— WORK ITEM —
Every entry must be repeated exactly in the answer.

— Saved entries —
-=-=-=-=-

Lemma nul_preimage_inj d p d' p' :
  no_nul d = true -> no_nul d' = true -> nul_preimage d p = nul_preimage d' p' -> d = d' /\ p = p'.
Proof.
  unfold no_nul, nul_preimage. intros Hd Hd' He.
  cut (str_bytes d = str_bytes d' /\ p = p'); [intros [?%str_bytes_inj ?]; by split|].
  revert He Hd Hd'. generalize (str_bytes d) as a, (str_bytes d') as b.
  induction a as [|x a IH]; intros [|y b] He Ha Hb; simpl in *.
  - by injection He.
  - injection He as <- He. done.
  - injection He as -> He. done.
  - injection He as -> He. apply andb_true_iff in Ha as [_ Ha], Hb as [_ Hb].
    destruct (IH b He Ha Hb) as [-> ->]. done.
Qed.

(** ** The concrete encoder, for witnesses *)

(** What the encoder of [Fixture.v] writes for a value. *)
Definition toy_encoding `{Serialize T} (x : T) : bytes :=
  match jcs_to_vec (to_value x) with inr b => b | inl _ => [] end.

Lemma toy_encodes `{Serialize T} (x : T) :
  ijson (to_value x) = true -> (Z.of_nat (length (toy_encoding x)) <? 256 ^ 16)%Z = true ->
  encodes x (toy_encoding x).
Proof. intros Hi Hl. unfold encodes. split_all; [done | done | by apply Z.ltb_lt]. Qed.

Ltac toy_encoded := apply toy_encodes; vm_compute; reflexivity.

(** Every digest the code computes has the canonical text form and reads
    back: [Digest::parse] accepts exactly the texts [sha256:] followed by 64
    lowercase hexadecimal digits, every [hash_bytes] result is one of them, and
    [raw_bytes] of it returns the hash, so its [expect] never fires. *)
Theorem digest_text_roundtrip `{HexLaws, !Sha256Laws} :
  (forall s d, digest_parse s = Ok d <-> d = mkDigest s /\ canonical_digest_text s) /\
  (forall b, digest_parse (digest_str (hash_bytes b)) = Ok (hash_bytes b)) /\
  (forall E b, raw_bytes (E := E) (hash_bytes b) = Ok (sha256 b)) /\
  (forall E s d, digest_parse s = Ok d -> no_panic (raw_bytes (E := E) d)).
Proof.
  split_all.
  - apply digest_parse_spec.
  - intros b. apply digest_parse_spec. split; [done | apply hash_bytes_canonical].
  - intros E. apply raw_bytes_hash.
  - intros E s d Hd. apply digest_parse_spec in Hd as [-> Hc].
    destruct (raw_bytes_canonical (E := E) (mkDigest s) Hc) as (b & -> & _). done.
Qed.

Lemma digest_text_roundtrip_witness :
  digest_parse (digest_str (hash_bytes [])) = Ok (hash_bytes []).
Proof. apply digest_text_roundtrip. Defined.

(** A domain-separated digest determines the domain and the payload it was
    computed from: two that agree come from the same domain and payload, or
    exhibit a SHA-256 collision between the two length-prefixed preimages. *)
Theorem hash_domain_unambiguous `{HexLaws, !Sha256Laws} d p d' p' :
  u128_length (String.length d) -> u128_length (String.length d') ->
  u128_length (length p) -> u128_length (length p') ->
  hash_domain d p = hash_domain d' p' ->
  (d = d' /\ p = p') \/ collision (domain_preimage d p) (domain_preimage d' p').
Proof. apply hash_domain_binds. Qed.

Lemma hash_domain_unambiguous_witness :
  ("ab" = "ab" /\ ([] : bytes) = []) \/ collision (domain_preimage "ab" []) (domain_preimage "ab" []).
Proof.
  apply (hash_domain_unambiguous "ab" [] "ab" []); try (vm_compute; reflexivity).
Defined.

(** Canonicalization is a fixed point on I-JSON data: it succeeds, its bytes
    are accepted by [from_canonical_bytes] unchanged, parsing them gives the
    same document and the same digest, and reordering the members of the value
    does not change the bytes. *)
Theorem canonicalize_fixed_point `{JcsLaws} v :
  ijson v = true ->
  exists d, canonicalize v = Ok d /\ from_canonical_bytes (jcs_bytes d) = Ok d /\
            jcs_parse (jcs_bytes d) = Ok d /\
            forall w, ijson w = true ->
              canonicalize w = Ok d <-> value_equiv v w.
Proof.
  intros Hv. destruct (canonicalize_ijson v Hv) as (b & Hb & Hc & Hp).
  exists (mkJcsDocument b). split_all; [done | | done |].
  - unfold from_canonical_bytes. simpl. rewrite Hp. simpl. by rewrite bool_decide_eq_true_2.
  - intros w Hw. destruct (canonicalize_ijson w Hw) as (b' & Hb' & Hc' & _). rewrite Hc'. split.
    + intros [= ->]. by apply (canon_injective_encoding v w b).
    + unfold value_equiv. intros He. rewrite <- jcs_canon, <- He, jcs_canon in Hb' by done.
      congruence.
Qed.

Lemma canonicalize_fixed_point_witness :
  exists d, canonicalize (VObject [("b", VNumber 1); ("a", VArray [VNull; VBool true])]) = Ok d /\
            from_canonical_bytes (jcs_bytes d) = Ok d.
Proof.
  destruct (canonicalize_fixed_point (VObject [("b", VNumber 1); ("a", VArray [VNull; VBool true])]))
    as (d & Hc & Hf & _); [vm_compute; reflexivity|].
  exists d. split; assumption.
Defined.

-=-=-=-=-

— EXERCISE SOLUTION —
Lemma nul_preimage_inj d p d' p' :
  no_nul d = true -> no_nul d' = true -> nul_preimage d p = nul_preimage d' p' -> d = d' /\ p = p'.
Proof.
  unfold no_nul, nul_preimage. intros Hd Hd' He.
  cut (str_bytes d = str_bytes d' /\ p = p'); [intros [?%str_bytes_inj ?]; by split|].
  revert He Hd Hd'. generalize (str_bytes d) as a, (str_bytes d') as b.
  induction a as [|x a IH]; intros [|y b] He Ha Hb; simpl in *.
  - by injection He.
  - injection He as <- He. done.
  - injection He as -> He. done.
  - injection He as -> He. apply andb_true_iff in Ha as [_ Ha], Hb as [_ Hb].
    destruct (IH b He Ha Hb) as [-> ->]. done.
Qed.

(** ** The concrete encoder, for witnesses *)

(** What the encoder of [Fixture.v] writes for a value. *)
Definition toy_encoding `{Serialize T} (x : T) : bytes :=
  match jcs_to_vec (to_value x) with inr b => b | inl _ => [] end.

Lemma toy_encodes `{Serialize T} (x : T) :
  ijson (to_value x) = true -> (Z.of_nat (length (toy_encoding x)) <? 256 ^ 16)%Z = true ->
  encodes x (toy_encoding x).
Proof. intros Hi Hl. unfold encodes. split_all; [done | done | by apply Z.ltb_lt]. Qed.

Ltac toy_encoded := apply toy_encodes; vm_compute; reflexivity.

(** Every digest the code computes has the canonical text form and reads
    back: [Digest::parse] accepts exactly the texts [sha256:] followed by 64
    lowercase hexadecimal digits, every [hash_bytes] result is one of them, and
    [raw_bytes] of it returns the hash, so its [expect] never fires. *)
Theorem digest_text_roundtrip `{HexLaws, !Sha256Laws} :
  (forall s d, digest_parse s = Ok d <-> d = mkDigest s /\ canonical_digest_text s) /\
  (forall b, digest_parse (digest_str (hash_bytes b)) = Ok (hash_bytes b)) /\
  (forall E b, raw_bytes (E := E) (hash_bytes b) = Ok (sha256 b)) /\
  (forall E s d, digest_parse s = Ok d -> no_panic (raw_bytes (E := E) d)).
Proof.
  split_all.
  - apply digest_parse_spec.
  - intros b. apply digest_parse_spec. split; [done | apply hash_bytes_canonical].
  - intros E. apply raw_bytes_hash.
  - intros E s d Hd. apply digest_parse_spec in Hd as [-> Hc].
    destruct (raw_bytes_canonical (E := E) (mkDigest s) Hc) as (b & -> & _). done.
Qed.

Lemma digest_text_roundtrip_witness :
  digest_parse (digest_str (hash_bytes [])) = Ok (hash_bytes []).
Proof. apply digest_text_roundtrip. Defined.

(** A domain-separated digest determines the domain and the payload it was
    computed from: two that agree come from the same domain and payload, or
    exhibit a SHA-256 collision between the two length-prefixed preimages. *)
Theorem hash_domain_unambiguous `{HexLaws, !Sha256Laws} d p d' p' :
  u128_length (String.length d) -> u128_length (String.length d') ->
  u128_length (length p) -> u128_length (length p') ->
  hash_domain d p = hash_domain d' p' ->
  (d = d' /\ p = p') \/ collision (domain_preimage d p) (domain_preimage d' p').
Proof. apply hash_domain_binds. Qed.

Lemma hash_domain_unambiguous_witness :
  ("ab" = "ab" /\ ([] : bytes) = []) \/ collision (domain_preimage "ab" []) (domain_preimage "ab" []).
Proof.
  apply (hash_domain_unambiguous "ab" [] "ab" []); try (vm_compute; reflexivity).
Defined.

(** Canonicalization is a fixed point on I-JSON data: it succeeds, its bytes
    are accepted by [from_canonical_bytes] unchanged, parsing them gives the
    same document and the same digest, and reordering the members of the value
    does not change the bytes. *)
Theorem canonicalize_fixed_point `{JcsLaws} v :
  ijson v = true ->
  exists d, canonicalize v = Ok d /\ from_canonical_bytes (jcs_bytes d) = Ok d /\
            jcs_parse (jcs_bytes d) = Ok d /\
            forall w, ijson w = true ->
              canonicalize w = Ok d <-> value_equiv v w.
Proof.
  intros Hv. destruct (canonicalize_ijson v Hv) as (b & Hb & Hc & Hp).
  exists (mkJcsDocument b). split_all; [done | | done |].
  - unfold from_canonical_bytes. simpl. rewrite Hp. simpl. by rewrite bool_decide_eq_true_2.
  - intros w Hw. destruct (canonicalize_ijson w Hw) as (b' & Hb' & Hc' & _). rewrite Hc'. split.
    + intros [= ->]. by apply (canon_injective_encoding v w b).
    + unfold value_equiv. intros He. rewrite <- jcs_canon, <- He, jcs_canon in Hb' by done.
      congruence.
Qed.

Lemma canonicalize_fixed_point_witness :
  exists d, canonicalize (VObject [("b", VNumber 1); ("a", VArray [VNull; VBool true])]) = Ok d /\
            from_canonical_bytes (jcs_bytes d) = Ok d.
Proof.
  destruct (canonicalize_fixed_point (VObject [("b", VNumber 1); ("a", VArray [VNull; VBool true])]))
    as (d & Hc & Hf & _); [vm_compute; reflexivity|].
  exists d. split; assumption.
Defined.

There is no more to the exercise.